Yelle
“Safari Disco Club“
Erinnert sich noch jemand an die portugiesisch-belgische Sängerin Lio, die als Teenie Anfang der 1980’er-Jahre mit „Le Banana Split“ und „Amoureux Solitaires“ zwei sehr charmante Hits landete? Die Französin Yelle (bürgerlich Julie Budet) könnte Lios Tochter und musikalische Erbin sein. 2009 eroberte Yelle mit dem Elektro-Track „Je Veux Te Voir“ und dem Debütalbum „Pop-Up“ die Dancefloors der Welt, jetzt erscheint ihre heißersehnte zweite Platte „Safari Disco Club“. Die Parallele zu Lio ergibt sich aus Yelles französischsprachigem, mädchenhaft-naivem Gesang, der beinah zwangsläufig zu allerlei Assoziationen hinreißt (Lolita-Charme! Chanson! Amour fou! Vanessa Paradis!) und dem Producer im Hintergrund (in Yelles Fall GrandMarnier, bei Lio u.a. Musiker von Telex), der einen tanzbaren Sound um diese Stimme bastelt. „Safari Disco Club“ ist etwas „erwachsener“ geraten als Yelles Debüt, will sagen, mehr an den Achtzigern orientiert als an durchgedrehtem Nu Rave. Der Titeltrack oder „S’etent de Soleil“ und „Chimie Physique“ sind supereingängige Elektropopsongs mit Referenzsplittern von z.B. den frühen Depeche Mode, Kylie Minogue oder Bananarama zu „Venus“-Zeiten. „Mon Pays“ kombiniert New Wave mit Reggae, Techno- und Chicago-House-Spuren sind in „Unillusion“ auszumachen. GrandMarnier verwendet aber auch Autotune und andere Soundelemente, die „Safari Disco Club“ zu einem aktuellen Produkt machen, das fast durchgängig clubtauglich ist.
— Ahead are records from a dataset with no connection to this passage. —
(* ===== verification/KThreadOps.v ===== *)
(** * The pieces of the thread system keep the invariant *)

From S2P Require Import Prelude Threadlist Spl KThread KThreadInv.

(** ** Waking a thread *)

(** The processor [d] after a thread has been put on its run queue by [c]. *)
Definition notified (c d : Z) (x : cpu) : cpu := if c_isidle x && negb (d =? c) then set_ipi 4 true x else x.

Lemma notified_cur c d x : c_curthread (notified c d x) = c_curthread x /\ c_isidle (notified c d x) = c_isidle x.
Proof. unfold notified. by destruct (_ && _). Qed.

Lemma few_small K : (size K <= 8)%nat -> few K.
Proof. unfold few. lia. Qed.

Lemma few_union X K : (size X <= 4)%nat -> (size K <= 4)%nat -> few (X ∪ K).
Proof.
  intros H1 H2. apply few_small. rewrite size_union_alt. pose proof (subseteq_size (K ∖ X) K ltac:(set_solver)). lia.
Qed.

Lemma size_two (a b : lockid) : (size ({[a; b]} : gset lockid) <= 2)%nat.
Proof.
  rewrite size_union_alt, size_singleton. pose proof (subseteq_size ({[b]} ∖ {[a]} : gset lockid) {[b]} ltac:(set_solver)) as Hs.
  rewrite size_singleton in Hs. lia.
Qed.

(** The state with [t] put on the run queue of [d]. *)
Definition readied (c d t : Z) (th : thread) (x : cpu) (h : tlstore) (s : ksys) : ksys :=
  with_cpus <[d := notified c d x]> (with_tls h (with_threads <[t := set_state S_READY th]> s)).

Section ready.
Context `{DebugAsserts} (lbolt c cur : Z) (b : bool).
Implicit Types (s : ksys) (K : gset lockid) (lev : Z) (L : gmap Z (list Z)).

Lemma wp_ipi_send lev K d x (Q : unit -> ksys -> Prop) E s :
  curthread_is c cur s -> level lev -> few ({[c_ipi_lock d]} ∪ K) -> c_ipi_lock d ∉ K ->
  i_locks (k_int s) !! c_ipi_lock d = Some free_lock -> k_cpus s !! d = Some x -> c_ipi_pending x = 0 \/ c_ipi_pending x = 4 ->
  Q tt (hold c cur b lev K (with_cpus <[d := set_ipi 4 true x]> s)) -> wp (ipi_send c d IPI_UNIDLE) Q E (hold c cur b lev K s).
Proof.
  intros Hc Hl HK Hn Hf Hx Hp HQ. unfold ipi_send. assert (few K).
  { pose proof (subseteq_size K ({[c_ipi_lock d]} ∪ K) ltac:(set_solver)). unfold few in *. lia. }
  wp_steps. apply wp_kassert; [done|]. wp_steps. apply wp_acq; try done. wp_steps. eapply wp_upd_cpu; [done|].
  rewrite hold_cpus. replace (Z.lor (c_ipi_pending x) (u32 (Z.shiftl 1 IPI_UNIDLE))) with 4 by (by destruct Hp as [-> | ->]).
  apply wp_rel; try done.
  - destruct Hc as (y & Hy & <-). destruct (decide (d = c)) as [->|Hne].
    + rewrite Hx in Hy. simplify_eq. exists (set_ipi 4 true y). cbn. by rewrite lookup_insert_eq.
    + exists y. cbn. by rewrite lookup_insert_ne.
  - set_solver.
  - replace (({[c_ipi_lock d]} ∪ K) ∖ {[c_ipi_lock d]}) with K by set_solver. done.
Qed.

(** [thread_make_runnable], with the lock of the run queue held or not. *)
Lemma wp_make_runnable lev K t th d x l L (locked : bool) (Q : unit -> ksys -> Prop) E s :
  curthread_is c cur s -> level lev -> few ({[c_runqueue_lock d; c_ipi_lock d]} ∪ K) -> c_ipi_lock d ∉ K ->
  (if locked then c_runqueue_lock d ∈ K else c_runqueue_lock d ∉ K) ->
  i_locks (k_int s) !! c_runqueue_lock d = Some free_lock -> i_locks (k_int s) !! c_ipi_lock d = Some free_lock ->
  k_threads s !! t = Some th -> t_cpu th = Some d -> k_cpus s !! d = Some x -> c_ipi_pending x = 0 \/ c_ipi_pending x = 4 ->
  tl_rep (k_tls s) (dom (k_threads s)) L -> L !! c_runqueue d = Some l -> off_lists L t ->
  (forall h, tl_rep h (dom (k_threads s)) (<[c_runqueue d := l ++ [t]]> L) -> Q tt (hold c cur b lev K (readied c d t th x h s))) ->
  wp (thread_make_runnable c t locked) Q E (hold c cur b lev K s).
Proof.
  intros Hc Hl HK Hn Hlk Hf Hfi Hth Hd Hx Hp R HL Hoff HQ. unfold thread_make_runnable.
  set (K' := if locked then K else {[c_runqueue_lock d]} ∪ K).
  assert (HK' : few ({[c_ipi_lock d]} ∪ K') /\ few K').
  { split.
    - pose proof (subseteq_size ({[c_ipi_lock d]} ∪ K') ({[c_runqueue_lock d; c_ipi_lock d]} ∪ K) ltac:(subst K'; destruct locked; set_solver)).
      unfold few in *. lia.
    - pose proof (subseteq_size K' ({[c_runqueue_lock d; c_ipi_lock d]} ∪ K) ltac:(subst K'; destruct locked; set_solver)).
      unfold few in *. lia. }
  destruct HK' as [HK1 HK2].
  assert (HK0 : few K).
  { pose proof (subseteq_size K ({[c_runqueue_lock d; c_ipi_lock d]} ∪ K) ltac:(set_solver)). unfold few in *. lia. }
  apply wp_bind. eapply wp_load_thread; [exact Hth|]. apply wp_bind. eapply wp_oob; [exact Hd|]. apply wp_bind.
  assert (Hacq : forall (Q0 : unit -> ksys -> Prop), Q0 tt (hold c cur b lev K' s) ->
    wp (if locked then b0 <- do_i_hold c (c_runqueue_lock d) ;; KASSERT b0 else acquire c (c_runqueue_lock d)) Q0 E (hold c cur b lev K s)).
  { intros Q0 HQ0. subst K'. destruct locked.
    - apply wp_bind, wp_hold_p; [done..|]. rewrite bool_decide_eq_true_2 by done. by apply wp_kassert.
    - by apply wp_acq. }
  apply Hacq. apply wp_bind. eapply wp_upd_thread; [exact Hth|]. rewrite hold_threads. apply wp_bind.
  assert (Hdom : dom (<[t := set_state S_READY th]> (k_threads s)) = dom (k_threads s)).
  { apply dom_insert_lookup_L. eauto. }
  eapply wp_list; [apply (wp_addtail (k_tls s) (dom (k_threads s)) L _ l t R HL); [by apply elem_of_dom | exact Hoff]|].
  intros a h Rh. cbv beta in Rh. clear a. rewrite hold_tls. apply wp_bind. eapply wp_load_cpu; [exact Hx|]. apply wp_bind.
  specialize (HQ h Rh). unfold readied in HQ.
  set (s1 := with_tls h (with_threads <[t := set_state S_READY th]> s)) in *.
  assert (Hrel : forall s2, curthread_is c cur s2 -> i_locks (k_int s2) = i_locks (k_int s) -> Q tt (hold c cur b lev K s2) ->
    wp (when (negb locked) (release c (c_runqueue_lock d))) Q E (hold c cur b lev K' s2)).
  { intros s2 Hc2 Hl2 HQ2. subst K'. destruct locked; cbn [negb when]; [by apply wp_ret|].
    apply wp_rel; [done|done|done|set_solver|by rewrite Hl2|].
    by replace (({[c_runqueue_lock d]} ∪ K) ∖ {[c_runqueue_lock d]}) with K by set_solver. }
  assert (Hcur2 : curthread_is c cur (with_cpus <[d := notified c d x]> s1)).
  { destruct Hc as (y & Hy & <-). destruct (decide (d = c)) as [->|Hne].
    - rewrite Hx in Hy. simplify_eq. exists (notified c c y). cbn. rewrite lookup_insert_eq. split; [done|]. apply notified_cur.
    - exists y. cbn. by rewrite lookup_insert_ne. }
  unfold notified in *. destruct (c_isidle x && negb (d =? c)) eqn:Hi.
  - cbn [when]. apply wp_ipi_send with (x := x); try done; [subst K'; destruct locked; set_solver|]. by apply Hrel.
  - cbn [when]. apply wp_ret. apply Hrel; [done..|].
    replace (with_cpus <[d := x]> s1) with s1 in HQ; [done|]. subst s1. unfold with_cpus at 1. cbn [k_cpus with_tls with_threads]. by rewrite (insert_id _ _ _ Hx).
Qed.

End ready.

(** Threads keep what they are counted for. *)
Lemma numthreads_same (T : gmap Z thread) t th th' p :
  T !! t = Some th -> t_proc th' = t_proc th -> numthreads (<[t := th']> T) p = numthreads T p.
Proof.
  intros Ht Hp. unfold numthreads. f_equal. destruct (decide (t_proc th = Some p)) as [He|He].
  - rewrite map_filter_insert_True by (cbn; congruence). rewrite <- (insert_id T t th Ht) at 2.
    rewrite map_filter_insert_True by done. rewrite !map_size_insert. by destruct (filter _ T !! t).
  - rewrite map_filter_insert_False by (cbn; congruence). rewrite map_filter_delete.
    rewrite delete_id; [done|]. apply map_lookup_filter_None. right. intros y Hy. cbn. rewrite Ht in Hy. by simplify_eq.
Qed.

(** A thread moves from a wait channel to the run queue of its processor. *)
Lemma kinv_ready lbolt c s L t th w l d x ld h :
  kinv lbolt s L -> k_threads s !! t = Some th -> L !! wc_threads w = Some (t :: l) ->
  t_cpu th = Some d -> k_cpus s !! d = Some x -> (d = c -> c_isidle x = true -> c_woken x = true) -> L !! c_runqueue d = Some ld ->
  tl_rep h (dom (k_threads s)) (<[c_runqueue d := ld ++ [t]]> (<[wc_threads w := l]> L)) ->
  kinv lbolt (readied c d t th x h s) (<[c_runqueue d := ld ++ [t]]> (<[wc_threads w := l]> L)).
Proof.
  intros I Hth Hw Hd Hx Hwake Hrd R. pose proof (inv_threads _ _ _ _ I _ _ Hth) as T.
  assert (Hdw : c_runqueue d <> wc_threads w) by lists.
  assert (ND : t ∉ l) by (pose proof (rep_nodup _ _ _ (inv_rep _ _ _ _ I) _ _ Hw) as N; by apply NoDup_cons in N as [? _]).
  assert (Hst : t_state th = S_SLEEP).
  { destruct (tok_cpu _ _ _ _ _ T) as (d' & Ed & _ & Hp). rewrite Hd in Ed. simplify_eq. unfold state_place in Hp.
    assert (Hon : on L (wc_threads w) t) by (exists (t :: l); split; [done | by left]).
    destruct (t_state th); [| |done|].
    - destruct Hp as [_ Ho]. by destruct (Ho _ _ Hw (list_elem_of_here _ _)).
    - destruct Hp as [_ [Ho|Ho]]; pose proof (kinv_on_unique _ _ _ _ I _ _ _ Hon Ho); lists.
    - destruct Hp as [_ [Ho _]]; pose proof (kinv_on_unique _ _ _ _ I _ _ _ Hon Ho); lists. }
  assert (Hcpus : forall e y, k_cpus (readied c d t th x h s) !! e = Some y ->
    exists y0, k_cpus s !! e = Some y0 /\ c_curthread y = c_curthread y0 /\ c_isidle y = c_isidle y0 /\
      ((e = d /\ y = notified c d y0) \/ (e <> d /\ y = y0))).
  { intros e y. cbn. intros [[<- <-]|[Hne Hy]]%lookup_insert_Some.
    - exists x. destruct (notified_cur c d x). eauto 10.
    - exists y. eauto 10. }
  assert (HT : same_threads s (readied c d t th x h s) L (<[c_runqueue d := ld ++ [t]]> (<[wc_threads w := l]> L)) {[t]}).
  { intros u Hu. rewrite not_elem_of_singleton in Hu. cbn. rewrite lookup_insert_ne by done. split_and!; [done..|]. intros id.
    rewrite (on_same (<[wc_threads w := l]> L) _ ld) by (rewrite ?lookup_insert_ne by done; set_solver).
    apply (on_same L _ (t :: l)); set_solver. }
  assert (HR : same_roles s (readied c d t th x h s) {[t]}).
  { split.
    - intros e. cbn. rewrite lookup_insert_is_Some. destruct (decide (e = d)) as [->|]; naive_solver.
    - intros e y y' Hy Hy'. destruct (Hcpus e y' Hy') as (y0 & Hy0 & ? & ? & _). rewrite Hy in Hy0. simplify_eq. by left. }
  assert (Hrole : role_of (readied c d t th x h s) t (set_state S_READY th) = role_of s t th).
  { unfold role_of. cbn. rewrite Hd. cbn. rewrite lookup_insert_eq, Hx. by destruct (notified_cur c d x) as [-> ->]. }
  apply (kinv_frame lbolt s _ L _ {[t]} None); try done.
  - cbn. replace (dom (<[t := set_state S_READY th]> (k_threads s))) with (dom (k_threads s)); [done|].
    symmetry. apply dom_insert_lookup_L. eauto.
  - intros u thu ->%elem_of_singleton. cbn. rewrite lookup_insert_eq. intros [= <-].
    destruct T as [T1 T2 T3 T4 T5]. split; [done| | | |done].
    + exists d. split_and!; [done| |]; cbn.
      * rewrite lookup_insert_eq. eauto.
      * unfold state_place. cbn [t_state set_state]. rewrite Hrole. destruct T2 as (d' & Ed & _ & Hp). rewrite Hd in Ed. simplify_eq.
        unfold state_place in Hp. rewrite Hst in Hp. split; [tauto|]. left. rewrite on_insert. set_solver.
    + rewrite Hrole. cbn [t_context t_frames t_state set_state]. destruct T3 as (i & Hi & Hs). exists i. split; [done|].
      rewrite Hst in Hs. exact Hs.
    + intros _. apply T4. by rewrite Hst.
  - intros e y Hy. destruct (Hcpus e y Hy) as (y0 & Hy0 & Hcy & Hiy & Hcase). pose proof (inv_cpus _ _ _ _ I _ _ Hy0) as C.
    assert (Hlist : forall id, id <> c_runqueue d -> id <> wc_threads w -> <[c_runqueue d := ld ++ [t]]> (<[wc_threads w := l]> L) !! id = L !! id).
    { intros id H1 H2. by rewrite !lookup_insert_ne. }
    apply (cpu_frame s _ L _ e y0 y C); try done.
    + intros th0 Hth0. cbn. destruct (decide (c_curthread y0 = t)) as [Et|Hne].
      * rewrite Et in *. rewrite lookup_insert_eq. rewrite Hth in Hth0. simplify_eq. split; [done|]. eexists. split; [done|]. cbn. by rewrite Hst.
      * rewrite lookup_insert_ne by done. split; [done|]. by exists th0.
    + destruct Hcase as [[-> ->]|[_ ->]]; [|done]. unfold notified. by destruct (_ && _).
    + destruct Hcase as [[-> ->]|[_ ->]]; [|apply (cok_ipi _ _ _ _ C)]. unfold notified.
      destruct (_ && _); [by right | apply (cok_ipi _ _ _ _ C)].
    + destruct Hcase as [[-> ->]|[Hne ->]].
      * exists ld, [t]. by rewrite lookup_insert_eq.
      * destruct (cok_lists _ _ _ _ C) as ([le Hle] & _). exists le, []. by rewrite app_nil_r, Hlist by lists.
    + rewrite Hlist by lists. apply (cok_lists _ _ _ _ C).
    + apply Hlist; lists.
    + apply Hlist; lists.
  - intros e y Hy _. destruct (Hcpus e y Hy) as (y0 & Hy0 & Hcy & Hiy & [[-> ->]|[Hne ->]]).
    + intros Hi _. rewrite Hx in Hy0. simplify_eq. unfold notified in Hi |- *. destruct (c_isidle y0 && negb (d =? c)) eqn:En; [by left|]. right.
      apply Hwake; [|done]. rewrite Hi in En. cbn in En. apply negb_false_iff, Z.eqb_eq in En. done.
    + unfold wake_ok. rewrite lookup_insert_ne, lookup_insert_ne by lists. by apply (inv_wake _ _ _ _ I _ _ Hy0).
  - intros w' [lw Hlw]. destruct (decide (w' = w)) as [->|Hne].
    + rewrite lookup_insert_ne, lookup_insert_eq by lists. eauto.
    + rewrite !lookup_insert_ne by lists. eauto.
  - intros w' n Hn. split; [eauto|]. by destruct (inv_sems _ _ _ _ I _ _ Hn) as (_ & _ & ?).
  - intros p n Hn. split; [eauto|]. cbn. rewrite (numthreads_same _ t th) by done. by destruct (inv_procs _ _ _ _ I _ _ Hn).
Qed.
Yelle sagt, dass die neuen Songs auch emotional mehr in die Tiefe gehen als es bei „Pop-Up“ der Fall war – das nächste Album wird zeigen, ob sich Yelle von ihrem Produzenten emanzipieren und als eigenständige Künstlerin etablieren kann. Lio gelang das seinerzeit nicht so gut.